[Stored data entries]
(* ===== verification/DavIf.v ===== *)
(** * WebDAV: protocol headers

    [aster_forge_webdav/src/protocol.rs] and the request head of
    [request.rs]: [Depth], [Overwrite], [Destination], [Timeout] and
    [Lock-Token], the parser of the [If] header, its evaluation against
    resource states, and the lock tokens it submits.  URIs and authorities
    are parsed by the [http] crate, percent coding is the
    [percent_encoding] crate's; both are parameters. *)
From S2P Require Export DavConditional.

Inductive Depth : Type := DepthZero | DepthOne | DepthInfinity.

#[export] Instance Depth_eq_dec : EqDecision Depth.
Proof. solve_decision. Defined.

Definition Depth_is_infinity (d : Depth) : bool :=
  match d with DepthInfinity => true | _ => false end.

Record Destination : Type := mk_Destination {
  destination_path : DavPath;
  destination_relative : str;
}.

Inductive IfStateCondition : Type :=
  | Token (value : str) (negated : bool)
  | Etag (value : str) (negated : bool).

Record IfStateList : Type := mk_IfStateList { conditions : list IfStateCondition }.

Record IfResourceGroup : Type := mk_IfResourceGroup {
  tagged_path : option str;
  group_lists : list IfStateList;
}.

Record IfHeader : Type := mk_IfHeader { groups : list IfResourceGroup }.

Record DavIfResourceState : Type := mk_DavIfResourceState {
  state_etag : option str;
  state_lock_tokens : list str;
}.

Definition DavIfResourceState_default : DavIfResourceState := mk_DavIfResourceState None [].

Inductive DavIfEvaluationError : Type :=
  | IfProtocol (error : DavProtocolError)
  | IfBackend (error : DavBackendError).

(** [http::Uri] and [http::uri::Authority], by their accessors. *)
Record Authority : Type := mk_Authority {
  authority_as_str : str;
  authority_host : str;
  authority_port_u16 : option Z;
}.

Record Uri : Type := mk_Uri {
  uri_scheme_str : option str;
  uri_authority : option Authority;
  uri_path : str;
}.

(** ** The [If] header parser

    The parser's position is the text that is left.  [None] is out of fuel. *)
Definition invalid_if : DavProtocolError := DavProtocolError_bad_request "Invalid If header".

Definition is_linear_whitespace (c : char) : bool :=
  bool_decide (c = 32) || bool_decide (c = 9) || bool_decide (c = 13) || bool_decide (c = 10).

Definition skip_linear_whitespace : str → str := trim_start_matches is_linear_whitespace.

Definition angle_open : char := 60.
Definition angle_close : char := 62.
Definition bracket_open : char := 91.
Definition bracket_close : char := 93.
Definition paren_open : char := 40.
Definition paren_close : char := 41.

Definition expect_char (expected : char) (s : str) : result DavProtocolError str :=
  ok_or (strip_prefix [expected] s) invalid_if.

Definition parse_delimited (opening closing : char) (s : str)
    : result DavProtocolError (str * str) :=
  s ← expect_char opening s;
  '(value, rest) ← ok_or (split_once closing s) invalid_if;
  let value := trim value in
  if decide (value = []) then Err invalid_if else Ok (value, rest).

Definition parse_angle_value : str → result DavProtocolError (str * str) :=
  parse_delimited angle_open angle_close.
Definition parse_bracket_value : str → result DavProtocolError (str * str) :=
  parse_delimited bracket_open bracket_close.

Definition is_ascii_whitespace (c : char) : bool :=
  bool_decide (c = 32) || bool_decide (c = 9) || bool_decide (c = 10) || bool_decide (c = 12)
  || bool_decide (c = 13).

Definition consume_not (s : str) : bool * str :=
  if negb (eq_ignore_ascii_case (take 3 s) (lit "not")) then (false, s)
  else
    match head (drop 3 s) with
    | Some c =>
        if negb (is_ascii_whitespace c) && negb (bool_decide (c = angle_open))
           && negb (bool_decide (c = bracket_open))
        then (false, s) else (true, drop 3 s)
    | None => (true, drop 3 s)
    end.

(** [trim_matches] of angle brackets. *)
Definition is_angle (c : char) : bool :=
  bool_decide (c = angle_open) || bool_decide (c = angle_close).

Definition normalize_lock_token (value : str) : str :=
  trim_end_matches is_angle (trim_start_matches is_angle (trim value)).

Definition parse_condition (s : str) : result DavProtocolError (IfStateCondition * str) :=
  let '(negated, s) := consume_not s in
  let s := skip_linear_whitespace s in
  match head s with
  | Some c =>
      if decide (c = angle_open) then
        '(value, s) ← parse_angle_value s; Ok (Token (normalize_lock_token value) negated, s)
      else if decide (c = bracket_open) then
        '(value, s) ← parse_bracket_value s; Ok (Etag value negated, s)
      else Err invalid_if
  | None => Err invalid_if
  end.

(** The loop inside the parentheses. *)
Fixpoint parse_conditions (fuel : nat) (s : str) (acc : list IfStateCondition)
    : option (result DavProtocolError (list IfStateCondition * str)) :=
  match fuel with
  | O => None
  | S fuel =>
      match skip_linear_whitespace s with
      | [] => Some (Err invalid_if)
      | c :: rest =>
          if decide (c = paren_close) then Some (Ok (acc, rest))
          else match parse_condition (c :: rest) with
            | Ok (condition, s) => parse_conditions fuel s (acc ++ [condition])
            | Err e => Some (Err e)
            end
      end
  end.

Definition parse_state_list (s : str) : option (result DavProtocolError (IfStateList * str)) :=
  match expect_char paren_open s with
  | Err e => Some (Err e)
  | Ok s =>
      match parse_conditions (S (length s)) s [] with
      | Some (Ok (conditions, s)) =>
          Some (if decide (conditions = []) then Err invalid_if
                else Ok (mk_IfStateList conditions, s))
      | Some (Err e) => Some (Err e)
      | None => None
      end
  end.

(** The lists after a resource tag. *)
Fixpoint parse_tagged_lists (fuel : nat) (s : str) (acc : list IfStateList)
    : option (result DavProtocolError (list IfStateList * str)) :=
  match fuel with
  | O => None
  | S fuel =>
      let s := skip_linear_whitespace s in
      if decide (head s = Some paren_open) then
        match parse_state_list s with
        | Some (Ok (l, s)) => parse_tagged_lists fuel s (acc ++ [l])
        | Some (Err e) => Some (Err e)
        | None => None
        end
      else Some (Ok (acc, s))
  end.

(** The tagged production. *)
Fixpoint parse_tagged_groups (fuel : nat) (s : str) (acc : list IfResourceGroup)
    : option (result DavProtocolError (list IfResourceGroup)) :=
  match fuel with
  | O => None
  | S fuel =>
      if decide (s = []) then Some (Ok acc)
      else match parse_angle_value s with
        | Err e => Some (Err e)
        | Ok (tag, s) =>
            match parse_tagged_lists (S (length s)) s [] with
            | None => None
            | Some (Err e) => Some (Err e)
            | Some (Ok (lists, s)) =>
                if decide (lists = []) then Some (Err invalid_if)
                else
                  let acc := acc ++ [mk_IfResourceGroup (Some tag) lists] in
                  let s := skip_linear_whitespace s in
                  if decide (s = []) then Some (Ok acc)
                  else if decide (head s = Some angle_open) then parse_tagged_groups fuel s acc
                  else Some (Err invalid_if)
            end
        end
  end.

(** The untagged production. *)
Fixpoint parse_untagged_lists (fuel : nat) (s : str) (acc : list IfStateList)
    : option (result DavProtocolError (list IfStateList)) :=
  match fuel with
  | O => None
  | S fuel =>
      if decide (s = []) then Some (Ok acc)
      else match parse_state_list s with
        | None => None
        | Some (Err e) => Some (Err e)
        | Some (Ok (l, s)) =>
            let s := skip_linear_whitespace s in
            if decide (head s = Some angle_open) then Some (Err invalid_if)
            else parse_untagged_lists fuel s (acc ++ [l])
        end
  end.

Definition IfHeaderParser_parse (input : str) : option (result DavProtocolError IfHeader) :=
  let s := skip_linear_whitespace input in
  if decide (s = []) then Some (Err invalid_if)
  else if decide (head s = Some angle_open) then
    match parse_tagged_groups (S (length s)) s [] with
    | Some r => Some (mk_IfHeader <$> r)
    | None => None
    end
  else
    match parse_untagged_lists (S (length s)) s [] with
    | Some r => Some (mk_IfHeader ∘ (λ lists, [mk_IfResourceGroup None lists]) <$> r)
    | None => None
    end.

Example parse_if_example :
  IfHeaderParser_parse (lit "</a> (<t1> Not [e]) (<t2>) </b>(not<t3>)") =
  Some (Ok (mk_IfHeader
    [mk_IfResourceGroup (Some (lit "/a"))
       [mk_IfStateList [Token (lit "t1") false; Etag (lit "e") true];
        mk_IfStateList [Token (lit "t2") false]];
     mk_IfResourceGroup (Some (lit "/b")) [mk_IfStateList [Token (lit "t3") true]]])).
Proof. vm_compute. reflexivity. Qed.

(** ** Other headers *)
Definition strip_mount_prefix (path prefix : str) : option str :=
  rest ← strip_prefix prefix path;
  if decide (prefix = [slash] ∨ path = prefix ∨ head rest = Some slash) then Some rest else None.

Definition effective_port (scheme : str) (authority : Authority) : option Z :=
  match authority_port_u16 authority with
  | Some port => Some port
  | None =>
      if eq_ignore_ascii_case scheme (lit "http") then Some 80
      else if eq_ignore_ascii_case scheme (lit "https") then Some 443 else None
  end.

#### INSTRUCTIONS TO FOLLOW:
Beginning with the very first line of the records above, please retype each line through the one that has "are parsed by", and add nothing.

#### SOLUTION TO THE EXERCISE:
(* ===== verification/DavIf.v ===== *)
(** * WebDAV: protocol headers

    [aster_forge_webdav/src/protocol.rs] and the request head of
    [request.rs]: [Depth], [Overwrite], [Destination], [Timeout] and
    [Lock-Token], the parser of the [If] header, its evaluation against
    resource states, and the lock tokens it submits.  URIs and authorities
    are parsed by the [http] crate, percent coding is the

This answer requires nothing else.